> Data records
▶

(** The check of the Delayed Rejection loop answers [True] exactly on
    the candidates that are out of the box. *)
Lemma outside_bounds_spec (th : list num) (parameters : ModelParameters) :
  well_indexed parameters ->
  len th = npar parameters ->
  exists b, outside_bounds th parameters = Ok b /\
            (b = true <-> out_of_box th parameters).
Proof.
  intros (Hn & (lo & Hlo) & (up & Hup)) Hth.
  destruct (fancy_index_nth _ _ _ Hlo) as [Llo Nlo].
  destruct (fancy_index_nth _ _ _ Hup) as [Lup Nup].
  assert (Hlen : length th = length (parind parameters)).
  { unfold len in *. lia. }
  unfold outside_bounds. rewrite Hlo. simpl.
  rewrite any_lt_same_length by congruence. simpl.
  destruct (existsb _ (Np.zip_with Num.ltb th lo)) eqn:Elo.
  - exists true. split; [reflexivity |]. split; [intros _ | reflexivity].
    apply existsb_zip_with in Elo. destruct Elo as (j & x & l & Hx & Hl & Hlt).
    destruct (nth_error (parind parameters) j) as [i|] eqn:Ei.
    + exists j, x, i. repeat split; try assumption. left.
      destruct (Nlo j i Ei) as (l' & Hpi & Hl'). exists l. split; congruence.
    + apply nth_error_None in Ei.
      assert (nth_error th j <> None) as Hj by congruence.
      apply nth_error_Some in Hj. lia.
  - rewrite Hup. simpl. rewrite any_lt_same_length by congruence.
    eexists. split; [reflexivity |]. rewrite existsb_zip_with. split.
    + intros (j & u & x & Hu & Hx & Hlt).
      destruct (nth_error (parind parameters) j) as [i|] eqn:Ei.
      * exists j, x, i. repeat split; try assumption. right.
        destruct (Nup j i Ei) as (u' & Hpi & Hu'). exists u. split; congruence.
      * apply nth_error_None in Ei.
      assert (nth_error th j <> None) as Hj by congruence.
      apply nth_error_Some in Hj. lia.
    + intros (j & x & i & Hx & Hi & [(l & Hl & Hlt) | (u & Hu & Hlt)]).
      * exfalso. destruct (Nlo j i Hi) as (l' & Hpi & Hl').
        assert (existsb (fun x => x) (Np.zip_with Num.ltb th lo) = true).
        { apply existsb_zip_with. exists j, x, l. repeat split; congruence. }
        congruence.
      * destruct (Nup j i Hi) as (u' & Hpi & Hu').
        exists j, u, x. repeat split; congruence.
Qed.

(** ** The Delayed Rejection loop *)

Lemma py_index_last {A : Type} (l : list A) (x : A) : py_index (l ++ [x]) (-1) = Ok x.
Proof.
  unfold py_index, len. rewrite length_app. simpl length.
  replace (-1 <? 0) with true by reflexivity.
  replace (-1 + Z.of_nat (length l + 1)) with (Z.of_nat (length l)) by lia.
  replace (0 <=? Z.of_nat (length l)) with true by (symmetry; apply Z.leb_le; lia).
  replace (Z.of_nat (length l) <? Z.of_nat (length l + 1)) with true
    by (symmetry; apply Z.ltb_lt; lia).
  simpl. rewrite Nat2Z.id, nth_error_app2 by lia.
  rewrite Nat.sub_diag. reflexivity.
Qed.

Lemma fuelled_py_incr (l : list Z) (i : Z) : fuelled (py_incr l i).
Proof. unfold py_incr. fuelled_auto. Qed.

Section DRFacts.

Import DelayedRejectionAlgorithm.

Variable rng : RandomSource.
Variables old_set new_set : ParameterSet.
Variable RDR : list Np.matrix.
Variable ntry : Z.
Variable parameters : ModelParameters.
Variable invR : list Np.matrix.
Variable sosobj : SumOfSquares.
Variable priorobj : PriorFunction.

◀
▶

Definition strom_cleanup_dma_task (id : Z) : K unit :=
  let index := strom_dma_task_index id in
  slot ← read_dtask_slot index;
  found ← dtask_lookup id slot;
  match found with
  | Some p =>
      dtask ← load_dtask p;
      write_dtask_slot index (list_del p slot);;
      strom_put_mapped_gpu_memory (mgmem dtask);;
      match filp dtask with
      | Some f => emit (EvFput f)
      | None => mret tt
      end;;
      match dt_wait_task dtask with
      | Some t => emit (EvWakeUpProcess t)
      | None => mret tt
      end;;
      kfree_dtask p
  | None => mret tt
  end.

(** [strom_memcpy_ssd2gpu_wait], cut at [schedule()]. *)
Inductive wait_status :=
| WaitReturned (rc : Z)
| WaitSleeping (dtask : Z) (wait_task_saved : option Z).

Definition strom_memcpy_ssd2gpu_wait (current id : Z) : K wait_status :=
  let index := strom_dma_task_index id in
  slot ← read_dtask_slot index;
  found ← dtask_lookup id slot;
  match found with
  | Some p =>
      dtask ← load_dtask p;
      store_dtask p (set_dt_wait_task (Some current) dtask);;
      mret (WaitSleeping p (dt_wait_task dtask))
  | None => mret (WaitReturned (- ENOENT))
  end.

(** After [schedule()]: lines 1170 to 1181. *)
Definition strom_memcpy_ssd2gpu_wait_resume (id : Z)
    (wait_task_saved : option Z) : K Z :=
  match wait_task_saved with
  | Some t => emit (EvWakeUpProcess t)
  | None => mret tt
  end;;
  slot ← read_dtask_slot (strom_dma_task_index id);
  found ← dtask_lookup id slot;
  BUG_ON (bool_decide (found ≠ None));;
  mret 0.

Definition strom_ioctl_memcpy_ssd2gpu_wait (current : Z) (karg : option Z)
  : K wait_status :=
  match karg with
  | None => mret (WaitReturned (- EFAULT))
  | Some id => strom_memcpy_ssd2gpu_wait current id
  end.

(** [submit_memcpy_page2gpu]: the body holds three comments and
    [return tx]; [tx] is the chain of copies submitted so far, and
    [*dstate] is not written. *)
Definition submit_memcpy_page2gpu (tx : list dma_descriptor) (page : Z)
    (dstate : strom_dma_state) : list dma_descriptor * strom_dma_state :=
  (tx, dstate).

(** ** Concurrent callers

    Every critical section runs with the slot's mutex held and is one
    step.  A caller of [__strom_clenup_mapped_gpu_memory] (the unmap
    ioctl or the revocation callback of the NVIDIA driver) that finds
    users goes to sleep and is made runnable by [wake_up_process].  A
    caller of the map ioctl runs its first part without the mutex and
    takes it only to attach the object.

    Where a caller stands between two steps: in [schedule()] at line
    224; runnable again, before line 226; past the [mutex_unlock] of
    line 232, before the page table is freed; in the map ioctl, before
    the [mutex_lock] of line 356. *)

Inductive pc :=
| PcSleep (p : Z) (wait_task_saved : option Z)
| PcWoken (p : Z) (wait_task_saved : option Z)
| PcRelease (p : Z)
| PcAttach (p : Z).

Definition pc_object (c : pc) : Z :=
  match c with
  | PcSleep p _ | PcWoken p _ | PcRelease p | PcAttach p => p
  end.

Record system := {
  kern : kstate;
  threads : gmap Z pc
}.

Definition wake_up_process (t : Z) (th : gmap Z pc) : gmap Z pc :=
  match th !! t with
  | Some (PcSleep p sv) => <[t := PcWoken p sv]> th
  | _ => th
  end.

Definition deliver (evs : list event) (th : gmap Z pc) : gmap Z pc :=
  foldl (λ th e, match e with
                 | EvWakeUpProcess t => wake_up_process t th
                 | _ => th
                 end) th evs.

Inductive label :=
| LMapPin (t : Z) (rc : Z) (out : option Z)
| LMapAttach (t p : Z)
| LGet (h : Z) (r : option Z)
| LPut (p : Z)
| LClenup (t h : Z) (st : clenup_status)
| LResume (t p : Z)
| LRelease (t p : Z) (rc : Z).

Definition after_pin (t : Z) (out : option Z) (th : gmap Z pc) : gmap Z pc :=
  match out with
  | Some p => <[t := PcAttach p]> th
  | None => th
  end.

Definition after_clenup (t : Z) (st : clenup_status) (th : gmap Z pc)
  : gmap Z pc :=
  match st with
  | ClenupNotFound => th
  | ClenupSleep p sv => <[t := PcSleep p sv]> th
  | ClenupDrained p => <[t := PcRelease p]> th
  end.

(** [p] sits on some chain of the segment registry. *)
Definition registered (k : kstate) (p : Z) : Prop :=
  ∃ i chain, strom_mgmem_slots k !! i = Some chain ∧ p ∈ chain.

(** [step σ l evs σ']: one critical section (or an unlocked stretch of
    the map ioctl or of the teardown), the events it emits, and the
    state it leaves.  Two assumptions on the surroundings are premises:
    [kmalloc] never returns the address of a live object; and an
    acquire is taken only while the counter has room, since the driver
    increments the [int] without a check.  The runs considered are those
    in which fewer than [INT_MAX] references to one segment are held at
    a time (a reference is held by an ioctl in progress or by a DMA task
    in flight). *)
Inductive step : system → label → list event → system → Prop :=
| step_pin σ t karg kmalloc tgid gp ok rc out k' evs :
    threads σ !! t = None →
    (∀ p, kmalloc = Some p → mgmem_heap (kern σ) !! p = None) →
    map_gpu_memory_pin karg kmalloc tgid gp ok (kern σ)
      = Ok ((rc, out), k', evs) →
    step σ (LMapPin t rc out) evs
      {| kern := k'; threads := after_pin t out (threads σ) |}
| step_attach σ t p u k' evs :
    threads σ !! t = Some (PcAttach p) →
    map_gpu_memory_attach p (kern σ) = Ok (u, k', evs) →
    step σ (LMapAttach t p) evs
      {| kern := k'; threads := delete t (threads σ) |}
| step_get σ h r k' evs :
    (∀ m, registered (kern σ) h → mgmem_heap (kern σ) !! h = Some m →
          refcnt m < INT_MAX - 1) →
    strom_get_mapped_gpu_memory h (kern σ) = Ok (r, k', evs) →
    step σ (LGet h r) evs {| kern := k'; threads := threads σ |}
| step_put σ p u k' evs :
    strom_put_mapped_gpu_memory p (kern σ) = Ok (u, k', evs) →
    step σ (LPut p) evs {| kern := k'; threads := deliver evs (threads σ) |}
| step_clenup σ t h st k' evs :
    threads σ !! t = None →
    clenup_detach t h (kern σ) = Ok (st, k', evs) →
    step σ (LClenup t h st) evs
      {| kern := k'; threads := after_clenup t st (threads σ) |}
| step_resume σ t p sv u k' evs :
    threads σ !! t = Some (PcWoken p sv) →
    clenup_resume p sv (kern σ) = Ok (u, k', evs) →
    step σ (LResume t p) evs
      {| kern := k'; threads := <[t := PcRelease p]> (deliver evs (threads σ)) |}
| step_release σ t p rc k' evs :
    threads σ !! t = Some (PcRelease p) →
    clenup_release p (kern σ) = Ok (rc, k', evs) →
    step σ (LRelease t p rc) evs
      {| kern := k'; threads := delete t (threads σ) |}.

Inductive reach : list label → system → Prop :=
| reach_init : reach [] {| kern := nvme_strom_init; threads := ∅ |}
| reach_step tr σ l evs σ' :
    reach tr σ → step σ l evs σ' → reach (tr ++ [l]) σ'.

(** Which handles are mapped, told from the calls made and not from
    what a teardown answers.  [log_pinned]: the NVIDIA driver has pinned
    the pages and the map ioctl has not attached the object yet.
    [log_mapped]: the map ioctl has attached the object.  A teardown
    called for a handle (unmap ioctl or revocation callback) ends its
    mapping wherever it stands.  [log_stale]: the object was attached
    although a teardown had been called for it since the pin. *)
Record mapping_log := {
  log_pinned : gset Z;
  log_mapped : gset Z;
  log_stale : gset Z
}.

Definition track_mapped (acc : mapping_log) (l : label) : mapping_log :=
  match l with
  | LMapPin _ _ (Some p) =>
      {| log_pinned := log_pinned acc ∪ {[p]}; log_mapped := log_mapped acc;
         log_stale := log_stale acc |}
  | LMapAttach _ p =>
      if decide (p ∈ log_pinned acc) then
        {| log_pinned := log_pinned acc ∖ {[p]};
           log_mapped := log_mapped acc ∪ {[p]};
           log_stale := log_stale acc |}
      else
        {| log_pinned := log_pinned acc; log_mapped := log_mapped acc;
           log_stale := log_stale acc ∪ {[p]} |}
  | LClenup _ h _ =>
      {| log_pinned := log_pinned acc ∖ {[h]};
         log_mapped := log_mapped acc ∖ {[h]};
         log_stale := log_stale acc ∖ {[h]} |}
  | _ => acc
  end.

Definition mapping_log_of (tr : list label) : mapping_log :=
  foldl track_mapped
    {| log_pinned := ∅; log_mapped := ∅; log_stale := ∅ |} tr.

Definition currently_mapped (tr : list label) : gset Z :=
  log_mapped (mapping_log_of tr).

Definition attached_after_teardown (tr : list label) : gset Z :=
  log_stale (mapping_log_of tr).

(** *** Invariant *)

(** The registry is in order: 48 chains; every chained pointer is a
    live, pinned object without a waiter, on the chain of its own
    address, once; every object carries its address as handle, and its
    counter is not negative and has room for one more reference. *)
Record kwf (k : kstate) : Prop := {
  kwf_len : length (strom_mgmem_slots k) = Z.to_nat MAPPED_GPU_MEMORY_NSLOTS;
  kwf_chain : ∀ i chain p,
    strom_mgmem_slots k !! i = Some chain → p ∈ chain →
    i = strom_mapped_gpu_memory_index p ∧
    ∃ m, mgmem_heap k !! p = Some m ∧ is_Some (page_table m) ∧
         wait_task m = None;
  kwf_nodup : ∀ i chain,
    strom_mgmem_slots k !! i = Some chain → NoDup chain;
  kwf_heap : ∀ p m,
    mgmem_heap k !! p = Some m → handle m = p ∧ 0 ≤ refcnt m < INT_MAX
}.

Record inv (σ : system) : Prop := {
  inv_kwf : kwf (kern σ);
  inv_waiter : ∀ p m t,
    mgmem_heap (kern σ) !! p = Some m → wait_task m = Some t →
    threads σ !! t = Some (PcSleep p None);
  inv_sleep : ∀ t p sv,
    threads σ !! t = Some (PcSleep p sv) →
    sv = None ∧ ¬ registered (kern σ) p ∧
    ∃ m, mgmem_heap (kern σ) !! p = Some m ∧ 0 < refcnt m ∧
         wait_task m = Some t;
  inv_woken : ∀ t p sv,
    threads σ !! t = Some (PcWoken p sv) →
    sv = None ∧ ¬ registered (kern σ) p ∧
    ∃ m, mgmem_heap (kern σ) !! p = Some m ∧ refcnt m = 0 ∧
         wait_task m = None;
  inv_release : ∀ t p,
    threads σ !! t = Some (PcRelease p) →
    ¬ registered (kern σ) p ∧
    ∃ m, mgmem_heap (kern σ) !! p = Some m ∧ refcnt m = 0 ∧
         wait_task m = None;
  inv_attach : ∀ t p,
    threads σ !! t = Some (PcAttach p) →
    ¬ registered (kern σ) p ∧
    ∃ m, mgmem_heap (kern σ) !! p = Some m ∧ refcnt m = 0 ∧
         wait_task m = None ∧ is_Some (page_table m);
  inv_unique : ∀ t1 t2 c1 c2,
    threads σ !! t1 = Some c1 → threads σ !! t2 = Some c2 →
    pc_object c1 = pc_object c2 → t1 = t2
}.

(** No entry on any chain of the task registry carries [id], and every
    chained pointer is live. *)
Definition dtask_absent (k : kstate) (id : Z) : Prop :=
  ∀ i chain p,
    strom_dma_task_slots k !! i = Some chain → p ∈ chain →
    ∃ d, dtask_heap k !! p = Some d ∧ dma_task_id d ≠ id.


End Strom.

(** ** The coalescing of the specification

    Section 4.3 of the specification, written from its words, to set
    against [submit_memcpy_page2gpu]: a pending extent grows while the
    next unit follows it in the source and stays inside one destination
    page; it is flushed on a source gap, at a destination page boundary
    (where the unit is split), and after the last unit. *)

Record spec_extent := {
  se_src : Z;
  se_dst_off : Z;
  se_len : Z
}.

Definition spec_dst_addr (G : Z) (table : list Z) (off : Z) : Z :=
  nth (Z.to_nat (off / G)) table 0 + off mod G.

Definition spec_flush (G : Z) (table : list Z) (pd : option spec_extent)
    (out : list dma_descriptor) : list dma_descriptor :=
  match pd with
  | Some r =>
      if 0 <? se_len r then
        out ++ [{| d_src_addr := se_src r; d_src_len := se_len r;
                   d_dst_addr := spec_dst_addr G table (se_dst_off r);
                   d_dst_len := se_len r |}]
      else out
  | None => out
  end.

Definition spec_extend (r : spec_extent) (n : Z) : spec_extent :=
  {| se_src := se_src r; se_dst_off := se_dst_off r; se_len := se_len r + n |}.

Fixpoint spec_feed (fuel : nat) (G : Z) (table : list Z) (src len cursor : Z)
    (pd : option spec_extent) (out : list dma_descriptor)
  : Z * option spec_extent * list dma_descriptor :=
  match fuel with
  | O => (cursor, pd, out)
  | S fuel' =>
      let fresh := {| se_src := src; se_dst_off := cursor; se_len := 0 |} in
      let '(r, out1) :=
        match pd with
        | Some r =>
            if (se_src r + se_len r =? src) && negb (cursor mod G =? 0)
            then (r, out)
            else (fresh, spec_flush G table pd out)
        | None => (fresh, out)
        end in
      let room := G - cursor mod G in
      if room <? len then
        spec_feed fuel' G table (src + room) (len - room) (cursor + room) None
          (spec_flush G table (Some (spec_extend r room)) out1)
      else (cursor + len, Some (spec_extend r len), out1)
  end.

◀

> What to do
Leave out every line above except those from the line with "step_release σ t" up to and including the line with "(** The registry", and copy those exactly.

> The completed task
| step_release σ t p rc k' evs :
    threads σ !! t = Some (PcRelease p) →
    clenup_release p (kern σ) = Ok (rc, k', evs) →
    step σ (LRelease t p rc) evs
      {| kern := k'; threads := delete t (threads σ) |}.

Inductive reach : list label → system → Prop :=
| reach_init : reach [] {| kern := nvme_strom_init; threads := ∅ |}
| reach_step tr σ l evs σ' :
    reach tr σ → step σ l evs σ' → reach (tr ++ [l]) σ'.

(** Which handles are mapped, told from the calls made and not from
    what a teardown answers.  [log_pinned]: the NVIDIA driver has pinned
    the pages and the map ioctl has not attached the object yet.
    [log_mapped]: the map ioctl has attached the object.  A teardown
    called for a handle (unmap ioctl or revocation callback) ends its
    mapping wherever it stands.  [log_stale]: the object was attached
    although a teardown had been called for it since the pin. *)
Record mapping_log := {
  log_pinned : gset Z;
  log_mapped : gset Z;
  log_stale : gset Z
}.

Definition track_mapped (acc : mapping_log) (l : label) : mapping_log :=
  match l with
  | LMapPin _ _ (Some p) =>
      {| log_pinned := log_pinned acc ∪ {[p]}; log_mapped := log_mapped acc;
         log_stale := log_stale acc |}
  | LMapAttach _ p =>
      if decide (p ∈ log_pinned acc) then
        {| log_pinned := log_pinned acc ∖ {[p]};
           log_mapped := log_mapped acc ∪ {[p]};
           log_stale := log_stale acc |}
      else
        {| log_pinned := log_pinned acc; log_mapped := log_mapped acc;
           log_stale := log_stale acc ∪ {[p]} |}
  | LClenup _ h _ =>
      {| log_pinned := log_pinned acc ∖ {[h]};
         log_mapped := log_mapped acc ∖ {[h]};
         log_stale := log_stale acc ∖ {[h]} |}
  | _ => acc
  end.

Definition mapping_log_of (tr : list label) : mapping_log :=
  foldl track_mapped
    {| log_pinned := ∅; log_mapped := ∅; log_stale := ∅ |} tr.

Definition currently_mapped (tr : list label) : gset Z :=
  log_mapped (mapping_log_of tr).

Definition attached_after_teardown (tr : list label) : gset Z :=
  log_stale (mapping_log_of tr).

(** *** Invariant *)

(** The registry is in order: 48 chains; every chained pointer is a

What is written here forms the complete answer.